Elle se sentait bien. Il fallait qu’elle reprenne des forces avant la grande confrontation. Elle décida de rester quelques jours  tranquille, pour se refaire une santé et bien s’acclimater.

Durant les journées suivantes, elle se baignait et nageait longtemps. Elle se délectait de mangues, de poissons grillés et autre thon cru au lait de coco. Elle ne faisait rien pendant des heures, assise à l’ombre des palétuviers ou alanguie dans le lagon. Elle s’était un peu promenée dans le village. Elle avait visité les quatre églises : la Catholique, la Protestante, la Sanito et l’Adventiste. Autant d’églises pour si peu d’habitants, elle ne comprenait rien à la complexité du monde spirituel polynésien. Elle saluait poliment les rares personnes qu’elle croisait. En regardant les photos dans son dossier jaune, elle reconnut quelques rues du village, le quai, les bateaux des pécheurs, les tas de coprah qui séchaient au soleil, la petite épicerie snack. Elle avait regardé longuement le portrait de sa mère biologique. Mais aucune émotion n’était remontée à la surface de son cœur. Elle avait lu les papiers administratifs qui ne lui avaient rien raconté de plus. Elle marchait pieds nus, simplement vêtue d’un paréo, les cheveux réunis en chignon sur sa nuque. Elle s’était approprié en trois jours la locale attitude d’une fille d’ici.

Elle se pensait anonyme. Mais les habitants de l’île qu’elle croisait en savaient bien plus sur elle, qu’elle ne pouvait l’imaginer.

Durant la quatrième journée, alors qu’elle prenait des photos du paysage, une jeune femme s’approcha d’elle, tout sourire. « Iaorana copine » Elle lui répondit en souriant aussi. La femme a continué avec son accent chantant «  Tu fais des photos ? C’est beau, ici. Mais les terres à toi, c’est là-bas, tu vois ? » Elle lui montrait une grande cocoteraie de l’autre côté de la route. « Pardon ? a sursauté Océane. «  Tu es bien revenue pour les terres, hein ? Ta sœur Hina, elle a dit ça. Ta mère, elle est malade et t’as pas été la voir encore. Tu attends quoi  ? » Océane a aussitôt rétorqué  «  Vous parlez de ma famille ? Mais je vais aller les voir, vous savez où est leur maison ? » La fille a crié, les sourcils froncés  «  Iiiiia ! Comment tu sais pas ? Keanu de la pension, il t’a reconnu à toi : Maimiti. Il faut y aller, c’est là-bas. » Elle a remontré l’endroit avec son doigt puis elle a braillé «  Moi je suis ta cousine Hinano, la fille de ta tatie Francine » Et elle est repartie aussi sec. Océane était soufflée. Comment savait-elle qui elle était ? Comment cela pouvait être possible ? Elle courut au bungalow, se changea puis sauta sur un vélo en direction de la grande cocoteraie, côté montagne. 
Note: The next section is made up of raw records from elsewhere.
(* ===== verification/VerifierFacts.v ===== *)
(** * What the verifier contracts check

    A pairing-friendly curve is a class: its groups, its pairing and the coordinates of its
    points.  The precompiled contracts are assumed to compute on the words of points, and to
    fail on words that are not points.  Against that interface the Groth16 libraries are shown to
    decide the Groth16 equation on the parameters the client encodes, the PGHR13 mixer its five
    equations, and the consequences of the flags that [LibGroth16BLS12_377] does not look at
    are spelled out. *)

From Stdlib Require Import ZArith Lia Ascii String Strings.Byte.
From stdpp Require Import base tactics list gmap strings.
From S2P Require Import Prelude PyStr PyBytes PyFloat PyIO Hashes Constants MerkleTree Mimc Pairing ZkSnark Signing ContractTree ContractMixer VerifierAltBN128 VerifierBLS VerifierPghr13.

Local Open Scope Z_scope.

Import AbstractMerkleTree(Panic, require, usub).
Import AbstractMixer(word_at).

(** ** Curves *)

Class PairingCurve := {
  PG1 : Type;
  PG2 : Type;
  PGT : Type;
  zero1 : PG1;
  add1 : PG1 → PG1 → PG1;
  neg1 : PG1 → PG1;
  mul1 : Z → PG1 → PG1;
  zero2 : PG2;
  gen2 : PG2;
  neg2 : PG2 → PG2;
  gt_one : PGT;
  gt_mul : PGT → PGT → PGT;
  gt_eq_dec :: EqDecision PGT;
  e : PG1 → PG2 → PGT;
  coords1 : PG1 → Z * Z;
  coords2 : PG2 → list Z * list Z
}.

(** The size of a field element in bytes, the two moduli and the generator of G2. *)
Record CurveData : Type := mkCurveData {
  cd_bytes : nat;
  cd_q : Z;
  cd_r : Z;
  cd_gen2 : list Z * list Z
}.

Definition alt_bn128 : CurveData := {|
  cd_bytes := 32;
  cd_q := LibPairing.q;
  cd_r := LibGroth16AltBN128._PRIME_R;
  cd_gen2 := ([LibPairing.X0 LibPairing._genG2; LibPairing.X1 LibPairing._genG2],
              [LibPairing.Y0 LibPairing._genG2; LibPairing.Y1 LibPairing._genG2])
|}.

(** The parameters the tests of the client use for BLS12-377. *)
Definition bls12_377 : CurveData := {|
  cd_bytes := 48;
  cd_q := 0x01ae3a4617c510eac63b05c06ca1493b1a22d9f300f5138f1ef3622fba094800170b5d44300000008508c00000000001;
  cd_r := 0x12ab655e9a2ca55660b44d1e5c37b00159aa76fed00000010a11800000000001;
  cd_gen2 :=
    ([0x00d6ac33b84947d9845f81a57a136bfa326e915fabc8cd6a57ff133b42d00f62e4e1af460228cd5184deae976fa62596;
      0x00b997fef930828fe1b9e6a1707b8aa508a3dbfd7fe2246499c709226a0a6fef49f85b3a375363f4f8f6ea3fbd159f8a],
     [0x0185067c6ca76d992f064a432bd9f9be832b0cac2d824d0518f77d39e76c3e146afb825f2092218d038867d7f337a010;
      0x0118dd509b2e9a13744a507d515a595dbb7e3b63df568866473790184bdf83636c94df2b7a962cb2af4337f07cb7e622])
|}.

Section encoding.
Context `{PairingCurve} (D : CurveData).

Definition coord_words (v : Z) : list Z := to_words (num_words (cd_bytes D)) v.
(** The words of a point, as the client writes them. *)
Definition enc1 (P : PG1) : list Z := coord_words (coords1 P).1 ++ coord_words (coords1 P).2.
Definition enc2 (Q : PG2) : list Z := ((coords2 Q).1 ≫= coord_words) ++ ((coords2 Q).2 ≫= coord_words).
Definition enc_pair (p : PG1 * PG2) : list Z := enc1 p.1 ++ enc2 p.2.

Definition gt_prod (l : list (PG1 * PG2)) : PGT := foldr (λ p acc, gt_mul (e p.1 p.2) acc) gt_one l.

(** [acc + Σ k P]. *)
Definition lincomb (acc : PG1) (l : list (Z * PG1)) : PG1 := foldl (λ acc p, add1 acc (mul1 p.1 p.2)) acc l.
End encoding.

Class CurveLaws `{PairingCurve} (D : CurveData) : Prop := {
  gt_assoc x y z : gt_mul x (gt_mul y z) = gt_mul (gt_mul x y) z;
  gt_comm x y : gt_mul x y = gt_mul y x;
  gt_unit x : gt_mul gt_one x = x;
  e_neg1 P Q : gt_mul (e (neg1 P) Q) (e P Q) = gt_one;
  e_neg2 P Q : gt_mul (e P (neg2 Q)) (e P Q) = gt_one;
  coords1_range P : 0 ≤ (coords1 P).1 < cd_q D ∧ 0 ≤ (coords1 P).2 < cd_q D;
  coords2_length Q : length (coords2 Q).1 = 2%nat ∧ length (coords2 Q).2 = 2%nat;
  coords2_range Q : Forall (λ v, 0 ≤ v < cd_q D) ((coords2 Q).1 ++ (coords2 Q).2);
  coords2_gen : coords2 gen2 = cd_gen2 D;
  gen2_nonzero : gen2 ≠ zero2;
  coords2_neg Q : Q ≠ zero2 →
    coords2 (neg2 Q) = ((coords2 Q).1, (λ y, (- y) mod cd_q D) <$> (coords2 Q).2)
}.

(** The machine's conventions for alt-bn128: the pair of zeros is the point at infinity and no
    other point has a zero ordinate. *)
Class EvmPoints `{PairingCurve} (D : CurveData) : Prop := {
  add1_zero P : add1 zero1 P = P;
  add1_comm P Q : add1 P Q = add1 Q P;
  coords1_zero : coords1 zero1 = (0, 0);
  coords1_ordinate P : (coords1 P).2 = 0 → (coords1 P).1 = 0;
  coords1_neg P : coords1 (neg1 P) = ((coords1 P).1, (- (coords1 P).2) mod cd_q D)
}.

Class PrecompileLaws `{PairingCurve} `{Precompiles} (D : CurveData) : Prop := {
  pc_add_enc P Q : pc_add (enc1 D P ++ enc1 D Q) = Some (enc1 D (add1 P Q));
  pc_mul_enc P k : 0 ≤ k < cd_r D → pc_mul (enc1 D P ++ [k]) = Some (enc1 D (mul1 k P));
  pc_pairing_enc l : pc_pairing (l ≫= enc_pair D) = Some [if decide (gt_prod l = gt_one) then 1 else 0];
  pc_pairing_valid ws : is_Some (pc_pairing ws) → ∃ l, ws = l ≫= enc_pair D
}.

(** The three equations of the schemes. *)
Definition groth16_equation `{PairingCurve} (alpha : PG1) (beta delta : PG2) (vk_x A : PG1) (B : PG2) (C : PG1) : Prop :=
  e A B = gt_mul (e alpha beta) (gt_mul (e vk_x gen2) (e C delta)).

#[export] Instance groth16_equation_dec `{PairingCurve} alpha beta delta vk_x A B C :
  Decision (groth16_equation alpha beta delta vk_x A B C) := decide (_ = _).

(** ** Memory *)

(** A list of known length is a list of variables. *)
Ltac explicit l :=
  match goal with
  | H : length l = _ |- _ =>
      repeat (let x := fresh "w" in destruct l as [|x l]; [try discriminate H | cbn in H; try discriminate H];
        try (apply Nat.succ_inj in H))
  end; try done.

Lemma sload_drop vk slot i w : 0 ≤ slot → drop (Z.to_nat slot) vk !! i = Some w → sload vk (slot + Z.of_nat i) = w.
Proof.
  intros Hs Hw. unfold sload. rewrite Z2Nat.inj_add, Nat2Z.id by lia. rewrite lookup_drop in Hw. by rewrite Hw.
Qed.

Lemma usub_to a b c : b ≤ a → a - b = c → usub a b = Ok c.
Proof. intros Hab <-. unfold usub. by rewrite (proj2 (Z.ltb_ge a b) Hab). Qed.

Section group.
Context `{PairingCurve} {D : CurveData} `{!CurveLaws D}.

Lemma gt_unit_r x : gt_mul x gt_one = x.
Proof using All. rewrite (gt_comm (D:=D)). apply (gt_unit (D:=D)). Qed.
Elle n’avait pas eu de “flash“ sur des endroits, des senteurs ou des moments de son enfance. Agée de trois ans quand elle avait quitté son île, il devait lui rester des images enfouies dans ses souvenirs. Mais elle ne ressentait rien. Aucun endroit, aucune activité, aucune senteur n’avaient encore vraiment réveillé sa mémoire. Pourtant, quand elle était arrivée dans le chemin de la cocoteraie, elle s’était engagée spontanément sur la gauche. Sa cervelle saturée, c’était son corps qui pilotait. Ses jambes pédalaient, ses bras la dirigeaient et ils savaient où ils allaient. Elle arriva sur une plage. Une longue langue de sable blond, parcourue de reflets rosés, s’étendait à perte de vue.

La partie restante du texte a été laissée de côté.